Agarré el revólver, sintiendo cómo el frío del acero me devolvía un poco de lucidez. Me puse de pie con cuidado, evitando que mis botas hicieran ruido sobre el suelo de rejilla. El barco dio un bandazo violento hacia la izquierda, y escuché un quejido sordo afuera. Alguien se había golpeado contra el mamparo.
—Sé que estás ahí —susurré, apuntando al centro de la puerta.
El silencio que siguió fue absoluto, roto solo por el rugir del motor que Julian intentaba mantener con vida. Entonces, una voz desconocida, suave y cargada de una cortesía venenosa, atravesó la madera.
—No vengo a hacerte daño, Victoria. Solo vengo a recuperar lo que Marcus dejó a medio terminar.
Mi sangre se convirtió en hielo. No era Kovac. No era nadie del muelle.
—¿Quién eres? —pregunté, acercándome un centímetro más a la puerta.
—Llámanos el seguro de vida de los socios de tu tío. Kovac cometió el error de creer que era el único que sabía rastrear una frecuencia. Abre la puerta y quizá te permita elegir en qué orilla desembarcar.
No esperé a que terminara. Disparé.
El estruendo dentro de la pequeña cabina fue ensordecedor. La bala atravesó la madera, astillándola. No me detuve a comprobar si le había dado; me pegué a la esquina opuesta mientras la puerta saltaba de sus bisagras bajo un golpe brutal.
Un hombre vestido con equipo táctico oscuro irrumpió en el espacio. Tenía un rasguño sangriento en la mejilla, pero sus ojos estaban fijos en el dispositivo que yo apretaba contra mi pecho. Antes de que pudiera apretar el gatillo de nuevo, se lanzó sobre mí.

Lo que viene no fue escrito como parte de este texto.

(** C7. A year whose fetch fails (the request raises, the status is not a
    success, or the container element is missing) is skipped with a warning
    and the years after it are still fetched, wherever the year stands in
    the list and whatever the other years do: the records are those of the
    years before it followed by those of the years after it, the name set
    is the union of their name sets, a warning about the year is logged,
    and every later year is announced in the log.  In particular, when 2020
    fails and the pages of 2019 and 2021 are fetched, the name set built
    over [2019, 2020, 2021] is exactly the set of the normalized non-empty
    link texts of 2019 and 2021, with a warning for 2020 and no other. *)
Theorem failed_year_is_skipped :
  (forall (before after : list Z) (year : Z),
     year_fails session_get year ->
     fst (scrape_wikipedia_bankruptcies session_get
            (Some (before ++ year :: after)))
     = fst (scrape_wikipedia_bankruptcies session_get (Some before))
       ++ fst (scrape_wikipedia_bankruptcies session_get (Some after))
     /\ fst (builld_disrupted_name_set upper strip session_get
               (Some (before ++ year :: after)))
        = fst (builld_disrupted_name_set upper strip session_get (Some before))
          ∪ fst (builld_disrupted_name_set upper strip session_get (Some after))
     /\ (exists entry,
           entry ∈ snd (builld_disrupted_name_set upper strip session_get
                          (Some (before ++ year :: after)))
           /\ warning_year entry = Some year)
     /\ (forall later : Z,
           later ∈ after ->
           (INFO, Scraping later (WIKI_CH11_URL later))
           ∈ snd (builld_disrupted_name_set upper strip session_get
                    (Some (before ++ year :: after)))))
  /\ (forall links19 links21 : list string,
        year_lists session_get 2019 links19 ->
        year_fails session_get 2020 ->
        year_lists session_get 2021 links21 ->
        let built :=
          builld_disrupted_name_set upper strip session_get
            (Some [2019; 2020; 2021]) in
        fst built
        = list_to_set
            (map (fun name => strip (upper name))
                 (filter (fun name => name <> "") (links19 ++ links21)))
        /\ (exists entry, entry ∈ snd built /\ warning_year entry = Some 2020)
        /\ (forall entry year,
              entry ∈ snd built -> warning_year entry = Some year ->
              year = 2020)).
Proof.
  split.
  - intros before after year Hfail.
    assert (Hnone : year_records session_get year = []).
    { unfold year_records. by rewrite (proj2 (year_links_fails year) Hfail). }
    assert (Hrecords :
              (before ++ year :: after) ≫= year_records session_get
              = (before ≫= year_records session_get)
                ++ (after ≫= year_records session_get)).
    { by rewrite bind_app, bind_cons, Hnone. }
    split; [by rewrite !scrape_wikipedia_records|].
    split; [rewrite !name_set_of_years, Hrecords, map_app;
            apply list_to_set_app_L|].
    rewrite name_set_log, scrape_wikipedia_log. split.
    + assert (Hwarned :
                year ∈ omap warning_year
                  (snd (scrape_years session_get (before ++ year :: after) [] []))).
      { rewrite (proj1 (scrape_years_log (before ++ year :: after) [] [])).
        simpl. apply list_elem_of_filter.
        split; [by apply year_links_fails|].
        rewrite elem_of_app, elem_of_cons. tauto. }
      apply list_elem_of_omap in Hwarned as [entry [Hin Hyear]].
      exists entry. split; [|done]. rewrite elem_of_app. by left.
    + intros later Hlater. rewrite elem_of_app. left.
      apply scrape_years_announces. rewrite elem_of_app, elem_of_cons. tauto.
  - intros links19 links21 H19 H20 H21 built. subst built.
    rewrite name_set_of_records, name_set_log.
    unfold scrape_wikipedia_bankruptcies. cbn [from_option id].
    rewrite (scrape_years_listed session_get 2019 links19) by done.
    destruct (scrape_years_failed session_get 2020 [2021]
                ([] ++ page_records 2019 links19)
                (([] ++ [(INFO, Scraping 2019 (WIKI_CH11_URL 2019))])
                 ++ [(INFO, CompaniesFound
                              (length (page_records 2019 links19)) 2019)])
                H20) as [entry [Hentry ->]].
    rewrite (scrape_years_listed session_get 2021 links21) by done.
    cbn [scrape_years fst snd app]. split; [|split].
    + rewrite map_app, !page_records_names, filter_app. done.
    + exists entry. split; [|done]. rewrite !elem_of_cons. tauto.
    + intros entry' year Hin Hyear.
      rewrite !elem_of_cons, elem_of_nil in Hin.
      destruct Hin as [?|[?|[?|[?|[?|[?|[?|[]]]]]]]]; subst;
        simpl in Hyear; congruence.
Qed.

Luchamos en el suelo mientras el barco se inclinaba en un ángulo imposible. El revólver salió volando por debajo de la litera. Sentí sus manos cerrándose sobre mi garganta.
—El chip, Victoria —gruñó él.
En ese momento, un golpe de mar sacudió el barco. El intruso perdió el equilibrio y mi mano encontró la lámpara de aceite de repuesto sobre la mesa de noche. Se la estampé en la cabeza con todas mis fuerzas. El vidrio se rompió y el hombre cayó al suelo, aturdido y sangrando.

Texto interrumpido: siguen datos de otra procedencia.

(** * nnsvs.model: inference-time composition and post-processing

    A shallow embedding of [src/nnsvs/model.py].  Tensors are shape-indexed
    arrays over the real numbers (floating point is idealised by [R]); the
    trained sub-networks ([self.model], [self.conv], [self.fc], ...) are
    arbitrary functions on tensors; Python exceptions are an error monad;
    attributes read with [hasattr]/[getattr] live in a finite map from
    attribute names to values. *)

From Stdlib Require Import Reals Lra Lia ZArith List Bool.
From stdpp Require Import base gmap strings.
Import ListNotations.

(** ** Exceptions *)

Inductive pyerr :=
| IndexError | RuntimeError | ValueError | TypeError
| AssertionError | AttributeError | LayoutMismatchError.

Inductive res (A : Type) :=
| Ok (a : A)
| Raise (e : pyerr).
Arguments Ok {A} a.
Arguments Raise {A} e.

Definition bind {A B} (m : res A) (k : A -> res B) : res B :=
  match m with
  | Ok a => k a
  | Raise e => Raise e
  end.

Notation "'let*' x ':=' m 'in' k" := (bind m (fun x => k))
  (at level 10, x name, m at level 100, k at level 200).
Notation "'let*' ' p ':=' m 'in' k" := (bind m (fun p => k))
  (at level 10, p strict pattern, m at level 100, k at level 200).

Definition is_ok {A} (m : res A) : Prop := exists a, m = Ok a.

(** ** Tensors

    A tensor is a shape and an element function; only the elements whose
    index lies inside the shape are meaningful. *)

Record Tensor := mkTensor { shape : list nat; item : list nat -> R }.

(** Python's index normalisation on an axis of size [n]: [-n <= i < n]. *)
Definition py_index (n : nat) (i : Z) : res nat :=
  if ((0 <=? i) && (i <? Z.of_nat n))%Z then Ok (Z.to_nat i)
  else if ((- Z.of_nat n <=? i) && (i <? 0))%Z then Ok (Z.to_nat (i + Z.of_nat n))
  else Raise IndexError.

(** [x[:, ..., :, i]] with the integer at axis [ax]. *)
Definition select (ax : nat) (i : Z) (x : Tensor) : res Tensor :=
  match nth_error (shape x) ax with
  | None => Raise IndexError
  | Some n =>
      let* k := py_index n i in
      Ok {| shape := firstn ax (shape x) ++ skipn (S ax) (shape x);
            item := fun idx => item x (firstn ax idx ++ k :: skipn ax idx) |}
  end.

(** [x.unsqueeze(-1)] *)
Definition unsqueeze_last (x : Tensor) : Tensor :=
  {| shape := shape x ++ [1]; item := fun idx => item x (removelast idx) |}.

(** [x.squeeze(-1)]: drops the last axis only when its size is 1. *)
Definition squeeze_last (x : Tensor) : Tensor :=
  match rev (shape x) with
  | 1 :: _ => {| shape := removelast (shape x);
                 item := fun idx => item x (idx ++ [0]) |}
  | _ => x
  end.

(** A scalar function applied to every element. *)
Definition tmap (f : R -> R) (x : Tensor) : Tensor :=
  {| shape := shape x; item := fun idx => f (item x idx) |}.

(** Broadcasting of one axis: equal sizes, or one of them is 1. *)
Definition bdim (n m : nat) : res nat :=
  if Nat.eqb n m then Ok n
  else if Nat.eqb n 1 then Ok m
  else if Nat.eqb m 1 then Ok n
  else Raise RuntimeError.

(** Broadcasting, on shapes listed from the last axis. *)
Fixpoint bshape_rev (s1 s2 : list nat) : res (list nat) :=
  match s1, s2 with
  | [], s => Ok s
  | s, [] => Ok s
  | n :: r1, m :: r2 =>
      let* d := bdim n m in
      let* r := bshape_rev r1 r2 in
      Ok (d :: r)
  end.

Definition broadcast_shapes (s1 s2 : list nat) : res (list nat) :=
  let* r := bshape_rev (rev s1) (rev s2) in Ok (rev r).

(** The index at which an operand of shape [s] is read for the element
    [idx] of the broadcast result. *)
Definition bidx (s idx : list nat) : list nat :=
  zip_with (fun n i => if Nat.eqb n 1 then 0 else i) s
           (skipn (length idx - length s) idx).

Definition tzip (f : R -> R -> R) (x y : Tensor) : res Tensor :=
  let* s := broadcast_shapes (shape x) (shape y) in
  Ok {| shape := s;
        item := fun idx => f (item x (bidx (shape x) idx))
                             (item y (bidx (shape y) idx)) |}.

(** ** Residual log-F0 prediction *)

Section PredictLf0.
Local Open Scope R_scope.

Definition predict_lf0_with_residual
    (in_feats out_feats : Tensor)
    (in_lf0_idx : Z) (in_lf0_min in_lf0_max : R)
    (out_lf0_idx : Z) (out_lf0_mean out_lf0_scale : R)
    (residual_f0_max_cent : R) : res (Tensor * Tensor) :=
  (* Denormalize lf0 from input musical score *)
  let* lf0_score := select 2 in_lf0_idx in_feats in
  let lf0_score := unsqueeze_last lf0_score in
  let lf0_score_denorm :=
    tmap (fun v => v * (in_lf0_max - in_lf0_min) + in_lf0_min) lf0_score in
  let max_lf0_ratio := residual_f0_max_cent * ln 2 / 1200 in
  let* lf0_residual :=
    (if Nat.eqb (length (shape out_feats)) 4
     then select 3 out_lf0_idx out_feats
     else let* r := select 2 out_lf0_idx out_feats in Ok (unsqueeze_last r)) in
  let lf0_residual := tmap (fun v => max_lf0_ratio * tanh v) lf0_residual in
  (* Residual connection in the denormalized f0 domain *)
  let* lf0_pred_denorm := tzip Rplus lf0_score_denorm lf0_residual in
  (* Back to normalized f0 *)
  let lf0_pred := tmap (fun v => (v - out_lf0_mean) / out_lf0_scale) lf0_pred_denorm in
  Ok (lf0_pred, lf0_residual).

End PredictLf0.


(** ** More of the tensor library *)

(** [torch.zeros_like(x)] *)
Definition zeros_like (x : Tensor) : Tensor :=
  {| shape := shape x; item := fun _ => 0%R |}.

(** A Python scalar used as a tensor. *)
Definition scalar (v : R) : Tensor := {| shape := []; item := fun _ => v |}.

(** The source of an indexed assignment is expanded to the assigned view:
    equal shapes are copied as they are; otherwise leading axes of size 1
    are dropped and the rest must broadcast to the view. *)
Fixpoint strip_ones (s : list nat) : list nat :=
  match s with
  | 1 :: r => strip_ones r
  | _ => s
  end.

Fixpoint expandable_rev (src dst : list nat) : bool :=
  match src, dst with
  | [], _ => true
  | _ :: _, [] => false
  | n :: r1, m :: r2 => (Nat.eqb n m || Nat.eqb n 1) && expandable_rev r1 r2
  end.

Definition expand_to (v : Tensor) (target : list nat) : res Tensor :=
  if decide (shape v = target) then Ok v
  else
    let s := strip_ones (shape v) in
    let dropped := length (shape v) - length s in
    if expandable_rev (rev s) (rev target)
    then Ok {| shape := target;
               item := fun idx => item v (repeat 0 dropped ++ bidx s idx) |}
    else Raise RuntimeError.

(** [dst[:, ..., i, ..., :] = v] with the integer at axis [ax]. *)
Definition setitem_select (ax : nat) (i : Z) (dst v : Tensor) : res Tensor :=
  match nth_error (shape dst) ax with
  | None => Raise IndexError
  | Some n =>
      let* k := py_index n i in
      let* v' := expand_to v (firstn ax (shape dst) ++ skipn (S ax) (shape dst)) in
      Ok {| shape := shape dst;
            item := fun idx =>
              if Nat.eqb (nth ax idx 0) k
              then item v' (firstn ax idx ++ skipn (S ax) idx)
              else item dst idx |}
  end.

(** [x[..., start : start + size]] inside the last axis. *)
Definition narrow_last (start size : nat) (x : Tensor) : Tensor :=
  {| shape := removelast (shape x) ++ [size];
     item := fun idx => item x (removelast idx ++ [start + List.last idx 0]) |}.

(** [x.transpose(1, 2)] *)
Definition swap12 {A} (l : list A) : list A :=
  match l with
  | a :: b :: c :: r => a :: c :: b :: r
  | _ => l
  end.

Definition transpose12 (x : Tensor) : res Tensor :=
  if 3 <=? length (shape x)
  then Ok {| shape := swap12 (shape x); item := fun idx => item x (swap12 idx) |}
  else Raise IndexError.

(** [torch.cat(ts, dim)]: a non-empty list of tensors whose shapes agree
    outside axis [dim]. *)
Fixpoint cat_item (ts : list Tensor) (ax : nat) (idx : list nat) : R :=
  match ts with
  | [] => 0%R
  | t :: r =>
      let n := nth ax (shape t) 0 in
      let i := nth ax idx 0 in
      if i <? n then item t idx
      else cat_item r ax (<[ax := i - n]> idx)
  end.

Definition cat (ts : list Tensor) (dim : Z) : res Tensor :=
  match ts with
  | [] => Raise RuntimeError
  | t0 :: _ =>
      let* ax := py_index (length (shape t0)) dim in
      if forallb (fun t => bool_decide (<[ax := 0]> (shape t) = <[ax := 0]> (shape t0))) ts
      then Ok {| shape := <[ax := list_sum (map (fun t => nth ax (shape t) 0) ts)]> (shape t0);
                 item := cat_item ts ax |}
      else Raise RuntimeError
  end.

(** [x.view(-1)] as the list of the elements in row-major order. *)
Fixpoint indices (s : list nat) : list (list nat) :=
  match s with
  | [] => [[]]
  | n :: r => flat_map (fun i => map (cons i) (indices r)) (seq 0 n)
  end.

Definition view_flat (x : Tensor) : list R := map (item x) (indices (shape x)).

(** [v[0] = 1] on a coefficient vector. *)
Definition set_first_one (v : list R) : res (list R) :=
  match v with
  | [] => Raise IndexError
  | _ :: r => Ok (1%R :: r)
  end.

(** Monadic loops. *)
Fixpoint foldM {A S} (f : S -> A -> res S) (l : list A) (s : S) : res S :=
  match l with
  | [] => Ok s
  | a :: r => let* s' := f s a in foldM f r s'
  end.

Fixpoint mapM_enum {A B} (f : nat -> A -> res B) (i : nat) (l : list A)
  : res (list B) :=
  match l with
  | [] => Ok []
  | a :: r => let* b := f i a in
              let* bs := mapM_enum f (S i) r in
              Ok (b :: bs)
  end.

(** ** [torchaudio.functional.lfilter]

    The direct-form difference equation
    [a0 y[n] = b0 x[n] + ... + bK x[n-K] - a1 y[n-1] - ... - aK y[n-K]]
    along the last axis, from zero initial conditions. *)

Section LFilter.
Local Open Scope R_scope.

Fixpoint dot (u v : list R) : R :=
  match u, v with
  | a :: u', b :: v' => a * b + dot u' v'
  | _, _ => 0
  end.

(** [x[n], x[n-1], ..., x[0]] *)
Fixpoint past (x : nat -> R) (n : nat) : list R :=
  match n with
  | O => [x O]
  | S m => x n :: past x m
  end.

(** The outputs [y[n-1], ..., y[0]], most recent first. *)
Fixpoint iir_hist (a b : list R) (x : nat -> R) (n : nat) : list R :=
  match n with
  | O => []
  | S m =>
      let h := iir_hist a b x m in
      ((dot b (past x m) - dot (tl a) h) / hd 0 a) :: h
  end.

Definition iir (a b : list R) (x : nat -> R) (n : nat) : R :=
  hd 0 (iir_hist a b x (S n)).

Definition lfilter (waveform : Tensor) (a_coeffs b_coeffs : list R) : res Tensor :=
  if negb (Nat.eqb (length a_coeffs) (length b_coeffs)) then Raise AssertionError
  else match shape waveform with
       | [] => Raise IndexError
       | _ :: _ =>
           Ok {| shape := shape waveform;
                 item := fun idx =>
                   iir a_coeffs b_coeffs
                       (fun n => item waveform (removelast idx ++ [n]))
                       (List.last idx O) |}
       end.

End LFilter.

Salí de la cabina al pasillo inundado, con el chip en una mano y los pulmones ardiendo. Tenía que subir al puente de mando. Julian estaba allí arriba, lidiando con el timón y la tormenta, sin saber que el enemigo ya estaba dentro de sus muros de acero.
Subí las escaleras metálicas a trompicones, golpeándome contra los pasamanos mientras el barco subía y bajaba por olas que parecían edificios. Cuando irrumpí en el puente, la escena era de puro caos.

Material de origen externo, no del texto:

(** * xrand: random integers, jitter and random strings (actforgood/xrand)

    A shallow embedding of [rand.go] and of the parts of Go's [math/rand]
    and [encoding/binary] that it calls, with the properties stated in the
    package's specification.

    Machine model: Go on a 64-bit target, so [int], [int64] and
    [time.Duration] are 64-bit two's complement integers whose arithmetic
    wraps around; [float64] is IEEE 754 binary64 ([spec_float] with
    [prec = 53], [emax = 1024]).  The pseudo-random generator is a stream of
    raw 64-bit outputs, read at a position that every draw advances. *)

From Stdlib Require Import ZArith Lia Bool List QArith Qpower Lqa.
From Stdlib Require Import Strings.Byte Strings.String.
From Stdlib Require Import Floats.SpecFloat.
From stdpp Require Import base list vector.

Local Open Scope Z_scope.

(** ** Machine integers *)

Module Int64.

Definition min_int : Z := - 2 ^ 63.
Definition max_int : Z := 2 ^ 63 - 1.

(** The value an [int64] holds after an operation whose exact result is [z]. *)
Definition wrap (z : Z) : Z := (z + 2 ^ 63) mod 2 ^ 64 - 2 ^ 63.

Definition in_range (z : Z) : Prop := min_int <= z <= max_int.

End Int64.

(** ** float64

    IEEE 754 binary64 arithmetic, every operation rounded to nearest, ties
    to even. *)

Module F64.

Definition prec : Z := 53.
Definition emax : Z := 1024.

Definition float64 : Type := spec_float.

Definition mul : float64 -> float64 -> float64 := SFmul prec emax.
Definition sub : float64 -> float64 -> float64 := SFsub prec emax.
Definition div : float64 -> float64 -> float64 := SFdiv prec emax.
Definition eqb : float64 -> float64 -> bool := SFeqb.
Definition ltb : float64 -> float64 -> bool := SFltb.

(** [float64(n)] for an integer [n]. *)
Definition of_int (n : Z) : float64 := binary_normalize prec emax n 0 false.

Definition zero : float64 := S754_zero false.
Definition one : float64 := of_int 1.
Definition two : float64 := of_int 2.

(** The integer part of a finite float, rounded toward zero. *)
Definition trunc (s : bool) (m : positive) (e : Z) : Z :=
  let a := if 0 <=? e then Z.pos m * 2 ^ e else Z.pos m / 2 ^ (- e) in
  if s then - a else a.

Julian estaba aferrado al timón, con el rostro desencajado por el esfuerzo y el vendaje de su costado empapado en sangre nueva. Kovac gritaba órdenes por la radio mientras intentaba observar por los cristales cubiertos de salitre y lluvia.
—¡Julian! —grité para hacerme oír sobre el trueno—. ¡Hay alguien abajo! ¡Un intruso!
Julian giró la cabeza lo justo para verme, y el terror en sus ojos fue más fuerte que el dolor de su herida.
—¿Qué? —rugió Kovac, desenfundando su arma—. ¡Imposible!
—Está en la zona de cabinas —dije, señalando hacia abajo mientras me sujetaba de la mesa de mapas para no caer—. Dijo que era el “seguro de vida” de los socios de Marcus.
Kovac maldijo y se lanzó hacia las escaleras, pero antes de que pudiera bajar, un impacto seco sacudió el casco. No fue una ola. Fue un impacto de bala de gran calibre.
—¡Nos están disparando! —gritó Julian, luchando por enderezar el barco—. ¡La patrullera está encima!
Miré por el cristal. A través de la cortina de agua, vi los destellos de una torreta. Estábamos atrapados entre un asesino en el pasillo y un buque de guerra en el horizonte, y el Renegado se estaba desmoronando bajo los pies de Julian.